当サイトで紹介している電力会社として、シン・エナジーは市場連動型プランも用意しており、公式サイトの記載によると使用パターンによっては既存プランより料金が変わる可能性があるとしている。オクトパスエナジーは再生可能エネルギー由来の電力調達を特徴の一つとしており、環境への配慮を重視する世帯にも選ばれている。東京ガスの電気はガスとのセット割引を提供しており、両方を同じ会社と契約している家庭ではまとめて見直す選択肢になる。

各サービスが自分の家庭に合うかどうかは、使用量・地域・生活時間帯によって結論が変わる。各社公式サイトのシミュレーションツールに手元の検針票の数値を入力して比較するのが最も確実な方法だ。


古い家電の買い替え、判断の基準は「回収年数」

買い替えを検討するタイミング

「年間の電気代削減見込み額」で「本体購入費用」を割ると、投資回収の目安年数が計算できる。
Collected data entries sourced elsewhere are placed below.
Lemma callback_back c raw1 raw2 :
  HandsBack d (nullString (callbackAddress c)) raw1 ->
  HandsBack d (encodeValue json (callbackParameters c)) raw2 ->
  exists a p, DecodeString raw1 = Ok a /\ DecodeJSON raw2 = Ok p /\
    (if negb (bool_decide (a = "")) || negb (raw_empty p) then Some (CallbackTarget.mk a p) else None) =
    stored_callback c.
Proof.
  intros H1%null_text_back H2.
  assert (Hp : DecodeJSON raw2 = Ok (c ≫= fun c => stored_raw (CallbackTarget.ReferenceParameters c))).
  { destruct c as [c|]; cbn [callbackParameters] in H2; [|by inversion H2].
    cbn [mbind option_bind]. unfold stored_raw. destruct (raw_empty (CallbackTarget.ReferenceParameters c)) eqn:E.
    - by inversion H2.
    - cbn [encodeValue] in H2. unfold encodeRaw in H2. apply raw_back in H2. rewrite H2. unfold stored_raw. by rewrite E. }
  eexists _, _. split; [exact H1|]. split; [exact Hp|].
  destruct c as [ [a p]|]; [|done]. cbn. unfold CallbackTarget.IsZero. cbn.
  assert (raw_empty (stored_raw p) = raw_empty p) as -> by (unfold stored_raw; by destruct p as [ [|]|]).
  by destruct (bool_decide (a = "")), (raw_empty p).
Qed.
End cells.

Lemma read_ok {A} columns (decode : Raw -> res A) values i raw a :
  value_at values i = raw -> decode raw = Ok a -> read_column columns decode values i = Ok a.
Proof. unfold read_column. by intros -> ->. Qed.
その年数が機器の残り期待寿命(エアコン・冷蔵庫はそれぞれ10〜15年が一般的な目安)より短ければ、買い替えを前向きに検討する材料になる。

例えばエアコンを10年以上使用している場合、現行の省エネモデルとの年間消費電力差が5,000〜15,000円程度になることがある(機種・使用時間・地域によって異なる)。本体購入費を仮に8万円とすれば、電気代の削減効果だけで数年以内に差額を取り戻せる計算になるケースもある。
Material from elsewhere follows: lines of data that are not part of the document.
Definition bound (args : XAddArgs.t) (log : list Entry.t) (from to : nat) : Prop :=
  let exact := XAddArgs.Approx args = false /\ XAddArgs.Mode args <> TrimAcked in
  let kept := Z.of_nat (length log - to) in
  if decide (0 < XAddArgs.MaxLen args)%Z then
    (Z.min (XAddArgs.MaxLen args) (Z.of_nat (length log - from)) <= kept /\
     (exact -> kept <= XAddArgs.MaxLen args))%Z
  else if decide (XAddArgs.MinID args <> "") then
    forall ms, XAddArgs.MinID args = pretty ms +:+ "-0" ->
      Forall (fun e => Entry.Millis e < ms)%Z (take (to - from) (drop from log)) /\
      (exact -> Forall (fun e => ms <= Entry.Millis e)%Z (drop to log))
  else to = from.

Definition adds (args : XAddArgs.t) (st st' : Stream.t) : Prop :=
  exists ms, Stream.log st' = Stream.log st ++ [Entry.mk ms (XAddArgs.Values args)] /\
    Stream.trimmed st <= Stream.trimmed st' <= length (Stream.log st') /\
    bound args (Stream.log st') (Stream.trimmed st) (Stream.trimmed st').

(** An append that is answered well was made.  After any other answer it was not
    made yet. *)
Definition answers {Cause} X (e : call (Cause := Cause) X) (st : Stream.t) : X -> Stream.t -> Prop :=
  match e with
  | XAdd _ args => fun answer st' =>
      match answer with Answered None => adds args st st' | _ => st' = st end
  end.

Section retaining.
Context {Cause : Type} (text : Cause -> string) (Marshal : Event.t -> result Cause string) (s : Sink.t).

Abbreviation Offered := (nat * Attempt.t)%type.

(** Between two calls appends of this sink arrive that were abandoned, that the
    client repeats, or that other processes make. *)
Definition arrives (st st' : Stream.t) : Prop :=
  exists tick attempt values, message Marshal attempt = Ok values /\ adds (xadd_args s tick values) st st'.

Definition deliver_each : list Offered -> list Outcome.t -> prog call (list Outcome.t) :=
  loop (fun '(tick, attempt) outs => do! out := Deliver text Marshal s tick attempt in Ret (outs ++ [out])).

(** The messages of the attempts that were told delivered. *)
Definition delivered (offers : list Offered) (outs : list Outcome.t) : list (list (string * string)) :=
  omap (fun '((_, attempt), out) =>
    match message Marshal attempt with
    | Ok values => match Outcome.Status out with OutcomeDelivered => Some values | _ => None end
    | Err _ => None
    end) (zip offers outs).

(** What the bound was to keep is there. *)
Definition Within (st : Stream.t) : Prop :=
  Stream.trimmed st <= length (Stream.log st) /\
  match retention.maxLen (Sink.retention s), retention.maxAge (Sink.retention s) with
  | Some n, _ => (Z.min n (Z.of_nat (length (Stream.log st))) <= Z.of_nat (length (Stream.kept st)))%Z
  | None, Some age =>
      Forall (fun e => exists tick, Entry.Millis e < UnixMilli (Sink.clock s tick - age))%Z
        (take (Stream.trimmed st) (Stream.log st))
  | None, None => Stream.trimmed st = 0
  end.

Definition Exactly (st : Stream.t) : Prop :=
  retention.exact (Sink.retention s) = true -> retention.mode (Sink.retention s) <> TrimAcked ->
  forall n, retention.maxLen (Sink.retention s) = Some n -> (Z.of_nat (length (Stream.kept st)) <= n)%Z.

Context (Hvalid : validate (Cause := Cause) (Sink.retention s) = None).

Lemma valid_bounds :
  (forall n, retention.maxLen (Sink.retention s) = Some n -> (0 < n)%Z) /\
  (retention.maxLen (Sink.retention s) <> None -> retention.maxAge (Sink.retention s) = None).
Proof.
  revert Hvalid. unfold validate, not_positive. intros H.
  destruct (retention.maxLen _) as [n|] eqn:En; [|split; [discriminate|congruence]].
  destruct (bool_decide (n <= 0)%Z) eqn:E; [discriminate H|]. apply bool_decide_eq_false in E.
  split; [intros m Hm; injection Hm as <-; lia|].
  destruct (retention.maxAge _) as [age|]; [|done]. destruct (bool_decide (age <= 0)%Z); discriminate H.
Qed.

Lemma adds_within tick values st st' : adds (xadd_args s tick values) st st' ->
  Within st -> Within st' /\ Exactly st'.
Proof.
  intros (ms & Hlog & Ht & Hb) [Ht0 HW]. destruct valid_bounds as [Hpos Hone].
  unfold Within, Exactly, Stream.kept. rewrite !length_drop.
  unfold bound, xadd_args, trim in Hb.
  destruct (retention.maxLen (Sink.retention s)) as [n|].
  - specialize (Hpos n eq_refl). unfold Stream.kept in HW. rewrite length_drop in HW.
    cbn in Hb. rewrite decide_True in Hb by done. destruct Hb as [Hlow Hhigh].
    assert (Hl : length (Stream.log st') = S (length (Stream.log st))) by (rewrite Hlog, length_app; cbn; lia).
    split; [split; [lia|]|].
    + lia.
    + intros Hex Hm m [= <-]. apply Hhigh. by rewrite Hex.
  - split; [|intros _ _ m; discriminate]. split; [lia|]. destruct (retention.maxAge (Sink.retention s)) as [age|].
    + cbn in Hb. rewrite decide_False, decide_True in Hb.
      3: lia. 2: { intros H. apply (f_equal String.length) in H. rewrite length_append in H. cbn in H. lia. }
      destruct (Hb _ eq_refl) as [Hd _].
      replace (Stream.trimmed st') with (Stream.trimmed st + (Stream.trimmed st' - Stream.trimmed st)) by lia.
      rewrite <- take_take_drop. apply Forall_app. split.
      * rewrite Hlog, take_app_le by done. exact HW.
      * eapply Forall_impl; [exact Hd|]. intros e He. by exists tick.
    + cbn in Hb. rewrite decide_False, decide_False in Hb by (first [lia | naive_solver]). lia.
Qed.
Lemma adds_log args st st' : adds args st st' ->
  exists e, Stream.log st' = Stream.log st ++ [e] /\ Entry.Values e = XAddArgs.Values args.
Proof. intros (ms & Hl & _). by eexists. Qed.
ただしこれはあくまで概算であり、実際の削減効果は機種・設置環境・使用頻度によって大きく変わる。カタログの「年間消費電力量(kWh)」を現在使用中の機種と比較すれば、より具体的な差を確認できる。

家電を購入する際は、省エネラベルに記載された「年間目安電気料金」も参考になる。ただし表示値はあくまで基準的な使用条件での試算値であり、実際の使用環境とは異なることがある。


原因の特定が節約の出発点になる

「なんとなく高い気がする」という感覚のまま動くと、効果のない対策に時間と手間をかけてしまいがちだ。検針票で使用量の変化を確認し、消費電力の大きい家電から順番に状態を点検すれば、次に手をつけるべき箇所が絞られてくる。

設定温度の見直しや待機電力のカットといった即日できる対策と、電力プランの切り替えや老朽化した家電の買い替えといった中期的な対策を組み合わせると、改善の幅は広がりやすい。

電力会社の切り替えを検討する際は、現在の使用量と居住地域を入力できる各社のシミュレーションツールを活用し、条件を確認してから判断するのが堅実だ。